(** ** Statements on accounts *)
Definition varchar (n : Z) (s : string) : bool := rune_count s <=? n.
Definition opt_text (s : string) : option string := if String.eqb s "" then None else Some s.
Definition handle_taken (w : World) (but : option Z) (handle : string) : bool :=
  existsb (fun p => negb (bool_decide (Some p.1 = but)) && String.eqb (to_lower (GithubUsername p.2)) (to_lower handle)) (map_to_list (users w)).
Definition find_user (f : User -> bool) (w : World) : option (Z * User) := find (fun p => f p.2) (map_to_list (users w)).
Definition refreshed (p : Profile) (r : User) : User :=
  mkUser (GithubID r) (GithubUsername r) (opt_text (ProfileName p)) (opt_text (ProfileAvatar p)) (IsDiscoverable r)
    (Provider r) (ProviderUserID r) (UsernameChosen r) (opt_text (ProfileUsername p)) (GithubOrgSyncGeneration r).
Definition profile_fits (p : Profile) : bool := varchar 255 (ProfileName p).
Definition insert_user (id githubID : Z) (handle provider providerUserID : string) (p : Profile) (w : World) : result DbError (Z * User * World) :=
  if bool_decide (is_Some (users w !! id)) || bool_decide (id ∈ (registered w).*1) then Err DbFailed
  else if is_some_b (find_user (fun r => GithubID r =? githubID) w) ||
     is_some_b (find_user (fun r => String.eqb (Provider r) provider && String.eqb (ProviderUserID r) providerUserID) w) ||
     handle_taken w None handle then Err UniqueViolation
  else if negb (varchar 255 handle && profile_fits p) then Err DbFailed
  else
    let r := mkUser githubID handle (opt_text (ProfileName p)) (opt_text (ProfileAvatar p)) true provider providerUserID false (opt_text (ProfileUsername p)) 0 in
    Ok (id, r, set_users (<[id := r]> (users w)) (registered w ++ [(id, (provider, providerUserID))]) w).
Definition upsert (found : option (Z * User)) (p : Profile) (fresh : result DbError (Z * User * World)) (w : World) : result DbError (Z * User * World) :=
  match found with
  | Some (id, r) =>
    if profile_fits p then Ok (id, refreshed p r, set_users (<[id := refreshed p r]> (users w)) (registered w) w) else Err DbFailed
  | None => fresh
  end.
Definition sql_upsert_user (id githubID : Z) (handle : string) (p : Profile) (w : World) : result DbError (Z * User * World) :=
  upsert (find_user (fun r => GithubID r =? githubID) w) p (insert_user id githubID handle "github" (itoa githubID) p w) w.
Definition sql_upsert_user_by_provider (id githubID : Z) (handle provider : string) (p : Profile) (w : World) : result DbError (Z * User * World) :=
  upsert (find_user (fun r => String.eqb (Provider r) provider && String.eqb (ProviderUserID r) (ProfileID p)) w) p
    (insert_user id githubID handle provider (ProfileID p) p w) w.

Definition update_user (u : Z) (f : User -> result DbError User) (w : World) : result DbError (User * World) :=
  match users w !! u with
  | None => Err NoRows
  | Some r => match f r with Ok r => Ok (r, set_users (<[u := r]> (users w)) (registered w) w) | Err e => Err e end
  end.
Definition with_handle (handle : string) (chosen : bool) (r : User) : User :=
  mkUser (GithubID r) handle (DisplayName r) (AvatarUrl r) (IsDiscoverable r) (Provider r) (ProviderUserID r) chosen (ProviderUsername r) (GithubOrgSyncGeneration r).
Definition sql_confirm (u : Z) (handle : string) : World -> result DbError (User * World) :=
  update_user u (fun r => if String.eqb (GithubUsername r) handle && negb (UsernameChosen r) then Ok (with_handle (GithubUsername r) true r) else Err NoRows).
Definition sql_set_username (u : Z) (handle : string) (w : World) : result DbError (User * World) :=
  update_user u (fun r => if handle_taken w (Some u) handle then Err UniqueViolation
    else if varchar 255 handle then Ok (with_handle handle true r) else Err DbFailed) w.
Definition sql_discoverable (u : Z) (shown : bool) : World -> result DbError (User * World) :=
  update_user u (fun r => Ok (mkUser (GithubID r) (GithubUsername r) (DisplayName r) (AvatarUrl r) shown (Provider r) (ProviderUserID r)
    (UsernameChosen r) (ProviderUsername r) (GithubOrgSyncGeneration r))).
(** Keys and organizations go with their account. *)
Definition sql_delete_user (u : Z) (w : World) : World :=
  set_users (delete u (users w)) (registered w) (set_keys (filter (fun p => KeyUser p.2 <> u) (keys w)) (minted w)
    (set_orgs (filter (fun p => p.1.1 <> u) (orgs w)) (installed w) w)).

(** ** Statements on keys *)
Definition sql_create_key (id u : Z) (hash prefix : string) (label made_for : option string) (w : World) : result DbError (Z * World) :=
  if bool_decide (is_Some (keys w !! id)) || bool_decide (id ∈ (minted w).*1.*1) || negb (bool_decide (is_Some (users w !! u))) ||
     negb (varchar 8 prefix) || match label with Some l => negb (varchar 255 l) | None => false end then Err DbFailed
  else Ok (id, set_keys (<[id := mkApiKey u hash prefix label (db_now w) None None]> (keys w)) (minted w ++ [(id, (u, hash), made_for)]) w).
Definition sql_get_key (hash : string) (w : World) : result DbError (Z * Z * string) :=
  match find (fun p => String.eqb (KeyHash p.2) hash && negb (is_some_b (RevokedAt p.2)) && is_some_b (users w !! KeyUser p.2)) (map_to_list (keys w)) with
  | Some (id, k) => Ok (id, KeyUser k, match users w !! KeyUser k with Some r => GithubUsername r | None => "" end)
  | None => Err NoRows
  end.
Definition update_key (id : Z) (f : ApiKey -> option ApiKey) (w : World) : World :=
  match k ← keys w !! id; f k with Some k => set_keys (<[id := k]> (keys w)) (minted w) w | None => w end.
Definition sql_revoke (id u : Z) (w : World) : World :=
  update_key id (fun k => if KeyUser k =? u
    then Some (mkApiKey (KeyUser k) (KeyHash k) (KeyPrefix k) (Label k) (KeyCreatedAt k) (LastUsed k) (Some (db_now w))) else None) w.
Definition sql_touch (id : Z) (w : World) : World :=
  update_key id (fun k => Some (mkApiKey (KeyUser k) (KeyHash k) (KeyPrefix k) (Label k) (KeyCreatedAt k) (Some (db_now w)) (RevokedAt k))) w.

(** ** Statements on command-line sign-ins *)
Definition sql_insert_session (state : string) (port : Z) (cliState : string) (w : World) : result DbError (unit * World) :=
  if is_some_b (sessions w !! state) then Err UniqueViolation
  else Ok (tt, set_sessions (<[state := mkSession port cliState None None None (db_now w) None]> (sessions w)) (given w) (redeemed w) w).
Definition has_code (code : string) (s : CliAuthSession) : bool := bool_decide (ExchangeCode s = Some code).
Definition sql_session_code (state code : string) (u : Z) (username : string) (w : World) : result DbError (unit * World) :=
  match sessions w !! state with
  | None => Ok (tt, w)
  | Some s =>
    if existsb (fun p => negb (String.eqb p.1 state) && has_code code p.2) (map_to_list (sessions w)) then Err UniqueViolation
    else Ok (tt, set_sessions (<[state := mkSession (CliPort s) (CliState s) (Some code) (Some u) (Some username) (SessionCreatedAt s) (ExchangedAt s)]>
      (sessions w)) (given w ++ [(code, u)]) (redeemed w) w)
  end.
Definition exchangeable (code cliState : string) (now : Z) (s : CliAuthSession) : bool :=
  has_code code s && String.eqb (CliState s) cliState && negb (is_some_b (ExchangedAt s)) && (now - 300 * 1000000000 <? SessionCreatedAt s).
Definition sql_exchange (code cliState : string) (w : World) : result DbError (CliAuthSession * World) :=
  match find (fun p => exchangeable code cliState (db_now w) p.2) (map_to_list (sessions w)) with
  | None => Err NoRows
  | Some (state, s) =>
    let s := mkSession (CliPort s) (CliState s) (ExchangeCode s) (SessionUser s) (SessionUsername s) (SessionCreatedAt s) (Some (db_now w)) in
    Ok (s, set_sessions (<[state := s]> (sessions w)) (given w) (redeemed w ++ [code]) w)
  end.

Work task → The answer must be every line of the entries that includes the word "Statements".

Response →
(** ** Statements on accounts *)
(** ** Statements on keys *)
(** ** Statements on command-line sign-ins *)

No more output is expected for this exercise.